A group of five men (Miroslav Madžarac, Tomislav Ž. Nikolić, Zvonko Ivanović, Slavoljub Trifunović, and a minor, S.V.) assembled that day and decided to lure a girl into an apartment and rape her. On the Main street, they saw Kostić walking and decided to approach her. Nikolić then approached her and asked her for help. He told Kostić that he wanted to call his girlfriend to come out from her apartment with him, but that her parents were very rigid and would not let her go with him. So, he asked Kostić if she would come with him to his girlfriend's apartment pretending to be his girlfriend's colleague and ask her parents if she could come out. This was just a ruse to lure her to the apartment.

Nikolić took the girl to the apartment belonging to S.V. on the 12th floor of the nearby "Rubin" building. Other perpetrators waited nearby, and when they saw Nikolić coming with a girl, they rushed to the apartment before the two came in. One of the perpetrators disabled the doorbell and turned on loud music so that the neighbors would not hear anything. When Nikolić and Kostić appeared at the door, one of the perpetrators opened the door and let her in. As soon as she stepped into the apartment, Nikolić locked the door behind her. They took her to the bedroom by force while she was screaming and resisting.

Inside the bedroom, the five men told Kostić that they wanted to have sex with her and asked her to consent to their demands. When she refused, they tried, one by one, to persuade her. One of the men began to hesitate when he suspected she was still a virgin. Still, they continued to pressure her, but she continued refusing. At one moment, she was left alone in the room and jumped out from an open window. After falling for about 40 m, she landed on an awning of a cafe. The awning then broke, and she fell onto a chair. The cafe guests took her to the hospital.

She was admitted to the city hospital unconscious. In the hospital, she briefly regained consciousness and was questioned by the police inspector. She told him all the details of the incident and said that she jumped because she thought it was the only way for her to keep her honor. Soon she fell into a coma and died on Thursday, 4 September 1974.

==Aftermath==
Milica Kostić was buried on 5 September in Strojinci. Thousands of people, including 400 of her fellow students, came to the funeral.

All major newspapers in Yugoslavia including Politika and Večernje Novosti reported widely on this incident. The public was outraged. On Wednesday, 4 September, the police had to protect the five perpetrators from a lynching attempt. The public interest about the event was enormous. On 5 September, the high school students silently demonstrated in Kruševac against violence, wearing a large photo of Kostić at the head of the column. As the public unanimously condemned the violence, the death of Milica Kostić had a lasting impact on both public and police reaction to violence. Police began to intensify preventive measures against youth violence.
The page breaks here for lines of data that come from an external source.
Lemma before_hole_all headers :
  None ∉ headers -> headers = map Some (before_hole headers).
Proof.
  induction headers as [|[h |] headers IH]; simpl; intros Hno; [done | |].
  - f_equal. apply IH. intros Hin. apply Hno. by right.
  - exfalso. apply Hno. left.
Qed.

(** [find] gives the first match before the first hole; without one it
    throws at the hole, and gives nothing when there is no hole. *)
Lemma find_header_spec expected headers :
  find_header expected headers =
    match List.find
            (fun header => String.eqb (stripped header) (stripped expected))
            (before_hole headers) with
    | Some found => Ok (Some found)
    | None => if bool_decide (None ∈ headers) then Throw TypeError else Ok None
    end.
Proof.
  induction headers as [|[h |] headers IH]; simpl.
  - done.
  - destruct (String.eqb (stripped h) (stripped expected)); [done |].
    rewrite IH. destruct (List.find _ _); [done |].
    destruct (decide (None ∈ headers)) as [Hin | Hno].
    + rewrite !bool_decide_true; [done | by right | done].
    + rewrite !bool_decide_false; [done | | done].
      intros [Heq | Hin]%elem_of_cons; [done | by apply Hno].
  - done.
Qed.

Lemma map_exc_Forall2 {A B} (f : A -> exc B) (l : list A) (bs : list B) :
  map_exc f l = Ok bs -> Forall2 (fun a b => f a = Ok b) l bs.
Proof.
  revert bs. induction l as [|a l IH]; simpl; intros bs.
  - intros [= <-]. constructor.
  - destruct (f a) as [b |] eqn:Hb; [| done].
    destruct (map_exc f l) as [bs' |]; [| done].
    intros [= <-]. constructor; [done | by apply IH].
Qed.

Lemma map_exc_returns {A B} (f : A -> exc B) (l : list A) :
  (forall a, a ∈ l -> exists b, f a = Ok b) -> exists bs, map_exc f l = Ok bs.
Proof.
  induction l as [|a l IH]; simpl; intros Hall; [by eexists |].
  destruct (Hall a) as (b & ->); [left |].
  destruct IH as (bs & ->); [| by eexists].
  intros a' Ha'. apply Hall. by right.
Qed.

Lemma createFallbackMapping_entries headers entityType m :
  createFallbackMapping headers entityType = Ok m ->
  m = flat_map
        (fun expected =>
           match List.find
                   (fun header => String.eqb (stripped header) (stripped expected))
                   (before_hole headers) with
           | Some found => if falsy found then [] else [(expected, found)]
           | None => []
           end)
        (getExpectedHeaders entityType) /\
  forall expected, expected ∈ getExpectedHeaders entityType ->
    find_header expected headers <> Throw TypeError.
Proof.
  unfold createFallbackMapping.
  destruct (map_exc _ (getExpectedHeaders entityType)) as [entries |] eqn:Hmap;
    [| done].
  intros [= <-]. apply map_exc_Forall2 in Hmap.
  induction Hmap as [|expected entry expecteds entries Hentry _ IH]; simpl.
  - split; [done |]. by intros expected ?%elem_of_nil.
  - destruct IH as [-> IH]. split.
    + f_equal. rewrite find_header_spec in Hentry.
      destruct (List.find _ (before_hole headers)) as [found |].
      * by injection Hentry as <-.
      * destruct (bool_decide (None ∈ headers)); [done |].
        by injection Hentry as <-.
    + intros e [-> | He]%elem_of_cons; [| by apply IH].
      by destruct (find_header expected headers).
Qed.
Four perpetrators were sentenced to prison. On 27 December 1974, District Court of Kruševac sentenced Nikolić, Madžarac and Ivanović to 13 years each. The minor S.V. was sentenced to 6 years. Trifunović was tried as an accomplice, but was acquitted. It is not known for certain how much time each of them actually spent in prison. According to some reports, Nikolić was released after 9½ years.

The act of Milica Kostić was praised by many as brave and heroic. Glas Koncila, a Roman Catholic journal from Zagreb, called her "Maria Goretti of Šumadija". An initiative was made in the Serbian Orthodox Church to canonize Kostić as a martyr. Although she has not been canonized yet, she appears on a fresco in the parish church in Ub as "Saint Milica of Kruševac". According to some reports, famous singer Zdravko Čolić dedicated his song "Ona spava" ("She's Asleep") to Kostić.
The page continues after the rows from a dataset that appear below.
(** Lines 128-151 of [analyze_closed_positions]. *)
Definition closed_statistics (positions : list record) : closed_stats :=
  let '(won_bets, lost_bets) :=
    fold_left
      (fun '(won_bets, lost_bets) pos =>
         let realized_pnl := get_num pos "realizedPnl" 0 in
         if gt realized_pnl 0 then (won_bets ++ [pos], lost_bets)
         else if lt realized_pnl 0 then (won_bets, lost_bets ++ [pos])
         else (won_bets, lost_bets))
      positions ([], []) in
  let total_won := sum (map (fun p => get_num p "realizedPnl" 0) won_bets) in
  let total_lost := sum (map (fun p => get_num p "realizedPnl" 0) lost_bets) in
  {| total_closed := length positions;
     won_bets := won_bets;
     lost_bets := lost_bets;
     win_count := length won_bets;
     loss_count := length lost_bets;
     total_won := total_won;
     total_lost := total_lost;
     net_pnl := (total_won + total_lost)%Q |}.

Definition analyze_closed_positions `{Library} (address : pystr) (limit : Z)
    : M (option closed_stats) :=
  let url := py "https://data-api.polymarket.com/closed-positions" in
  fetched ←
    try_except
      (user ← format_address address;
       response ← requests_get url
          [("user", PStr user); ("limit", PInt limit);
           ("sortBy", PStr (py "TIMESTAMP")); ("sortDirection", PStr (py "DESC"))]
          (Some 15);
       raise_for_status response;;
       mret (Some (body response)))
      request_exception
      (fun e =>
         print (py "Error fetching closed positions: " ++ str_exn e);;
         mret None);
  match fetched with
  | None => mret None
  | Some positions =>
      items ← records positions;
      mret (Some (closed_statistics items))
  end.

Record open_stats := {
  total_open : nat;
  winning_positions : list record;
  losing_positions : list record;
  winning_count : nat;
  losing_count : nat;
  unrealized_gain : Q;
  unrealized_loss : Q;
  net_unrealized : Q
}.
In 2013, a controversy erupted when Nikolić, the main perpetrator of the crime, was elected as a member of the "Lazarica" local council in Kruševac. He is an activist of the Serbian Progressive Party (SNS). When asked about the eligibility of Nikolić, then Minister of Defense and high-ranking member of SNS, Bratislav Gašić, told the press that Nikolić "has served his sentence and has all the rights to be elected as any other citizen".